◆ WORK REQUEST
From the data that follows, print exactly the lines starting at the one containing "let y := np_sub (Finite (- val))" and ending at the one containing "MeanState 0 (Finite"; include both of them and nothing more.
_ _ _
(** * Real-Time Stock Market Dashboard: a shallow embedding of [app.py]

    The script fetches an OHLCV table for a ticker, adds two smoothing
    indicator columns to it, renders metrics, a candlestick chart and the
    last rows, counts down and asks the host framework to run it again.

    Conventions of the model.
    - Numbers are float64 values up to rounding: a finite value is the exact
      rational ([Q]) the operation would give, so equalities between finite
      values are stated with [Qeq] ([==]); what rounding cannot hide is
      kept: a result that leaves the float64 range is an infinity, an
      undefined result is NaN, and a zero cell of the provider keeps its
      sign, which decides the sign of a quotient by it.
    - The cells the provider delivers are finite numbers ([num]); the cells
      of the derived columns and the results of arithmetic are any float64
      ([npfloat]).
    - The DataFrame is a mutable object: it lives in a heap ([gmap]) and the
      functions of the script receive a reference to it.
    - Everything the script shows or asks of the outside world is recorded,
      in order, as an [event].
    - [str.upper] is Python's: the script is modelled for any upper-casing
      function ([app_with]), and [upper] is that function on ASCII text. *)

From Stdlib Require Import QArith Qabs ZArith Lia Lqa Ascii String.
From stdpp Require Import base option list gmap strings.

Local Open Scope nat_scope.

(** ** Numbers *)

(** A finite float64, as a cell of the provider's table: its value, or the
    negative zero. *)
Inductive num : Type :=
| Num (q : Q)
| NegZero.

Definition value (x : num) : Q :=
  match x with
  | Num q => q
  | NegZero => 0%Q
  end.
Coercion value : num >-> Q.

Definition signbit (x : num) : bool :=
  match x with
  | Num q => negb (Qle_bool 0 q)
  | NegZero => true
  end.

(** Any float64. *)
Inductive npfloat : Type :=
| Finite (q : Q)
| PosInf
| NegInf
| NaN.

(** From this magnitude on a result rounds to an infinity: the largest
    float64 plus half the gap to the next power of two. *)
Definition float_overflow : Q := inject_Z (2 ^ 1024 - 2 ^ 970).

(** The float64 an operation returns when its exact result is [q]. *)
Definition fl (q : Q) : npfloat :=
  if Qle_bool float_overflow q then PosInf
  else if Qle_bool q (- float_overflow) then NegInf
  else Finite q.

Definition np_neg (a : npfloat) : npfloat :=
  match a with
  | Finite x => Finite (- x)
  | PosInf => NegInf
  | NegInf => PosInf
  | NaN => NaN
  end.

Definition np_add (a b : npfloat) : npfloat :=
  match a, b with
  | NaN, _ | _, NaN => NaN
  | Finite x, Finite y => fl (x + y)
  | PosInf, NegInf | NegInf, PosInf => NaN
  | PosInf, _ | _, PosInf => PosInf
  | NegInf, _ | _, NegInf => NegInf
  end.

Definition np_sub (a b : npfloat) : npfloat := np_add a (np_neg b).

(** [a / n] for a count [n] > 0 *)
Definition np_div_count (a : npfloat) (n : nat) : npfloat :=
  match a with
  | Finite x => fl (x / inject_Z (Z.of_nat n))
  | other => other
  end.

(** [a < 0] and [a > 0] *)
Definition np_negative (a : npfloat) : bool :=
  match a with
  | Finite x => negb (Qle_bool 0 x)
  | NegInf => true
  | _ => false
  end.

Definition np_positive (a : npfloat) : bool :=
  match a with
  | Finite x => negb (Qle_bool x 0)
  | PosInf => true
  | _ => false
  end.

(** [x / y] for a cell [y] of the table.  The cells come out of the table as
    numpy float64 scalars, whose division by zero does not raise: a non-zero
    dividend over a zero gives an infinity, whose sign is the sign of the
    dividend, reversed when the zero is the negative one, and zero over zero
    gives NaN. *)
Definition np_truediv (x : npfloat) (y : num) : npfloat :=
  match x with
  | NaN => NaN
  | PosInf => if signbit y then NegInf else PosInf
  | NegInf => if signbit y then PosInf else NegInf
  | Finite q =>
      if Qeq_bool y 0 then
        match (q ?= 0)%Q with
        | Eq => NaN
        | Gt => if signbit y then NegInf else PosInf
        | Lt => if signbit y then PosInf else NegInf
        end
      else fl (q / y)
  end.

Definition np_mul (a : npfloat) (k : Q) : npfloat :=
  match a, (k ?= 0)%Q with
  | Finite q, _ => fl (q * k)
  | NaN, _ => NaN
  | _, Eq => NaN
  | PosInf, Gt => PosInf
  | PosInf, Lt => NegInf
  | NegInf, Gt => NegInf
  | NegInf, Lt => PosInf
  end.

(** ** Columns *)

(** A cell of a derived column; a missing value is pandas' NaN. *)
Abbreviation cell := npfloat.

(** [values[a:b]] *)
Definition slice {A} (a b : nat) (l : list A) : list A := take (b - a) (drop a l).

Module Rolling.

(** The running state of pandas' [roll_mean] (pandas 1.5 and later): the
    number of observations in the window, their sum, the number of them with
    the sign bit set, the compensation terms of the two Kahan summations,
    and the length and the value of the current run of equal values. *)
Record mean_state : Type := MeanState {
  nobs : nat;
  sum_x : npfloat;
  neg_ct : nat;
  compensation_add : npfloat;
  compensation_remove : npfloat;
  num_consecutive_same_value : nat;
  prev_value : num
}.

(** The cells of the table are numbers, so the test [val == val] of the
    library always passes and is left out. *)
Definition add_mean (st : mean_state) (val : num) : mean_state :=
  let y := np_sub (Finite val) (compensation_add st) in
  let t := np_add (sum_x st) y in
  MeanState (S (nobs st)) t
            (if signbit val then S (neg_ct st) else neg_ct st)
            (np_sub (np_sub t (sum_x st)) y)
            (compensation_remove st)
            (if Qeq_bool val (prev_value st)
             then S (num_consecutive_same_value st) else 1)
            val.

Definition remove_mean (st : mean_state) (val : num) : mean_state :=
  let y := np_sub (Finite (- val)) (compensation_remove st) in
  let t := np_add (sum_x st) y in
  MeanState (pred (nobs st)) t
            (if signbit val then pred (neg_ct st) else neg_ct st)
            (compensation_add st)
            (np_sub (np_sub t (sum_x st)) y)
            (num_consecutive_same_value st)
            (prev_value st).

Definition calc_mean (minp : nat) (st : mean_state) : cell :=
  if (minp <=? nobs st) && (0 <? nobs st) then
    let result := np_div_count (sum_x st) (nobs st) in
    if nobs st <=? num_consecutive_same_value st then Finite (prev_value st)
    else if (neg_ct st =? 0) && np_negative result then Finite 0
    else if (neg_ct st =? nobs st) && np_positive result then Finite 0
    else result
  else NaN.

(** Bounds of the fixed window that ends at row [i] (closed on the right):
    [start = max (i + 1 - w) 0], [end = i + 1]. *)
Definition win_start (w i : nat) : nat := i + 1 - w.
Definition win_end (i : nat) : nat := i + 1.

(** The state a window is set up from; [values[s]] is a row of the table
    whenever the window has a row. *)
Definition setup (values : list num) (s : nat) : mean_state :=
  MeanState 0 (Finite 0) 0 (Finite 0) (Finite 0) 0 (nth s values (Num 0)).

(** One pass over the rows: the first window (and any window that does not
    overlap the previous one) is summed from scratch, every other window is
    obtained from the previous one by removing the rows that left and
    adding the rows that entered. *)
Fixpoint roll_mean_loop (values : list num) (w minp : nat)
         (idx : list nat) (st : mean_state) : list cell :=
  match idx with
  | [] => []
  | i :: idx' =>
      let s := win_start w i in
      let e := win_end i in
      let st' :=
        if (i =? 0) || (win_end (i - 1) <=? s)
        then foldl add_mean (setup values s) (slice s e values)
        else foldl add_mean
               (foldl remove_mean st (slice (win_start w (i - 1)) s values))
               (slice (win_end (i - 1)) e values) in
      calc_mean minp st' :: roll_mean_loop values w minp idx' st'
  end.

Definition roll_mean (values : list num) (w minp : nat) : list cell :=
  roll_mean_loop values w minp (seq 0 (length values)) (setup values 0).

(** [series.rolling(window=w).mean()]: [min_periods] defaults to the
    window size. *)
Definition rolling_mean (window : nat) (values : list num) : list cell :=
  roll_mean values window window.

End Rolling.

Module Ewm.

(** [com] from [span]: [(span - 1) / 2]. *)
Definition get_center_of_mass (span : Q) : Q := ((span - 1) / 2)%Q.

(** The loop of pandas' [ewm], as [mean] runs it (normalised): [weighted] is
    the running average, [old_wt] the weight it carries.  The input cells are
    numbers, so the branches of the library for a missing input are left
    out; each step is a weighted average of two values of the table, which
    stays within their range, so no result leaves the float64 range. *)
Fixpoint ewm_loop (old_wt_factor new_wt : Q) (adjust : bool) (minp : nat)
         (vals : list num) (weighted old_wt : Q) (nobs : nat) : list cell :=
  match vals with
  | [] => []
  | cur :: vals' =>
      let nobs' := S nobs in
      let old_wt1 := (old_wt * old_wt_factor)%Q in
      let weighted' :=
        if Qeq_bool weighted cur then weighted
        else ((old_wt1 * weighted + new_wt * cur) / (old_wt1 + new_wt))%Q in
      let old_wt' := if adjust then (old_wt1 + new_wt)%Q else 1%Q in
      (if minp <=? nobs' then Finite weighted' else NaN)
        :: ewm_loop old_wt_factor new_wt adjust minp vals' weighted' old_wt' nobs'
  end.

Definition ewm (vals : list num) (com : Q) (adjust : bool) (minp : nat) : list cell :=
  let alpha := (1 / (1 + com))%Q in
  let old_wt_factor := (1 - alpha)%Q in
  let new_wt := if adjust then 1%Q else alpha in
  match vals with
  | [] => []
  | v0 :: rest =>
      (if minp <=? 1 then Finite v0 else NaN)
        :: ewm_loop old_wt_factor new_wt adjust minp rest v0 1 1
  end.

(** [series.ewm(span=span, adjust=adjust).mean()]: [min_periods] is 0 by
    default and the mean asks for at least one observation. *)
Definition ewm_mean (span : Q) (adjust : bool) (values : list num) : list cell :=
  ewm values (get_center_of_mass span) adjust (Nat.max 0 1).

End Ewm.

(** ** The table *)

(** One observation of the provider: a timestamp and the five OHLCV numbers. *)
Record Row : Type := mkRow {
  ts : Z;
  Open : num;
  High : num;
  Low : num;
  Close : num;
  Volume : num
}.

(** The DataFrame: the provider's rows, in order, and the derived columns,
    each of which is absent ([None]) until it is assigned. *)
Record DataFrame : Type := mkDataFrame {
  rows : list Row;
  SMA20 : option (list cell);
  EMA20 : option (list cell)
}.

(** [df.index] and [df['Open']], ..., [df['Volume']] *)
Definition index (df : DataFrame) : list Z := map ts (rows df).
Definition column (f : Row -> num) (df : DataFrame) : list num := map f (rows df).

(** ** What the script shows and asks for *)

Inductive trace : Type :=
| Candlestick (x : list Z) (open high low close : list num) (name : string)
| Scatter (x : list Z) (y : list cell) (color : string) (width : Q) (name : string).

Record Figure : Type := mkFigure {
  data : list trace;
  title : string;
  xaxis_rangeslider_visible : bool;
  template : string;
  height : nat
}.

Inductive event : Type :=
| SetPageConfig (page_title layout : string)
| Title (text : string)
| History (ticker period interval : string)
| Warning (text : string)
| Error (text : string)
| Metric (col : nat) (label : string) (shown_value : num)
         (delta : option (npfloat * npfloat))
| PlotlyChart (fig : Figure)
| Subheader (text : string)
| Dataframe (shown_rows : DataFrame)
| Markdown (seconds_left : nat)
| Sleep (seconds : nat).
(** ** Effects: a heap of DataFrames, the events so far, exceptions *)

Inductive exn : Type :=
| IndexError (msg : string)
| ProviderError (msg : string).

Definition exn_str (e : exn) : string :=
  match e with
  | IndexError msg => msg
  | ProviderError msg => msg
  end.

(** How a computation ends: with a value, with an exception that
    [except Exception] catches, with the host's rerun request (a control-flow
    signal that [except Exception] does not catch), or stuck on a reference
    that denotes no object (which no run of the script reaches). *)
Inductive result (A : Type) : Type :=
| Ok (a : A)
| Raise (e : exn)
| Rerun
| Stuck.
Arguments Ok {A} a.
Arguments Raise {A} e.
Arguments Rerun {A}.
Arguments Stuck {A}.

Definition ref : Type := nat.

Record world : Type := mkWorld {
  heap : gmap nat DataFrame;
  next : ref;
  shown : list event
}.

Definition M (A : Type) : Type := world -> result A * world.

Definition ret {A} (a : A) : M A := fun w => (Ok a, w).

Definition bind {A B} (c : M A) (k : A -> M B) : M B :=
  fun w =>
    match c w with
    | (Ok a, w') => k a w'
    | (Raise e, w') => (Raise e, w')
    | (Rerun, w') => (Rerun, w')
    | (Stuck, w') => (Stuck, w')
    end.

Notation "'let!' x ':=' c 'in' k" := (bind c (fun x => k))
  (at level 10, x name, c at level 100, k at level 200).
Notation "'run!' c 'in' k" := (bind c (fun _ => k))
  (at level 10, c at level 100, k at level 200).

Definition raise {A} (e : exn) : M A := fun w => (Raise e, w).

(** [try: body  except Exception as e: handler e] *)
Definition try_except (body : M unit) (handler : exn -> M unit) : M unit :=
  fun w =>
    match body w with
    | (Raise e, w') => handler e w'
    | r => r
    end.

Definition emit (e : event) : M unit :=
  fun w => (Ok tt, mkWorld (heap w) (next w) (shown w ++ [e])).

Definition alloc (df : DataFrame) : M ref :=
  fun w => (Ok (next w), mkWorld (<[next w := df]> (heap w)) (S (next w)) (shown w)).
_ _ _
◆ ANSWER TO THIS TASK
  let y := np_sub (Finite (- val)) (compensation_remove st) in
  let t := np_add (sum_x st) y in
  MeanState (pred (nobs st)) t
            (if signbit val then pred (neg_ct st) else neg_ct st)
            (compensation_add st)
            (np_sub (np_sub t (sum_x st)) y)
            (num_consecutive_same_value st)
            (prev_value st).

Definition calc_mean (minp : nat) (st : mean_state) : cell :=
  if (minp <=? nobs st) && (0 <? nobs st) then
    let result := np_div_count (sum_x st) (nobs st) in
    if nobs st <=? num_consecutive_same_value st then Finite (prev_value st)
    else if (neg_ct st =? 0) && np_negative result then Finite 0
    else if (neg_ct st =? nobs st) && np_positive result then Finite 0
    else result
  else NaN.

(** Bounds of the fixed window that ends at row [i] (closed on the right):
    [start = max (i + 1 - w) 0], [end = i + 1]. *)
Definition win_start (w i : nat) : nat := i + 1 - w.
Definition win_end (i : nat) : nat := i + 1.

(** The state a window is set up from; [values[s]] is a row of the table
    whenever the window has a row. *)
Definition setup (values : list num) (s : nat) : mean_state :=
  MeanState 0 (Finite 0) 0 (Finite 0) (Finite 0) 0 (nth s values (Num 0)).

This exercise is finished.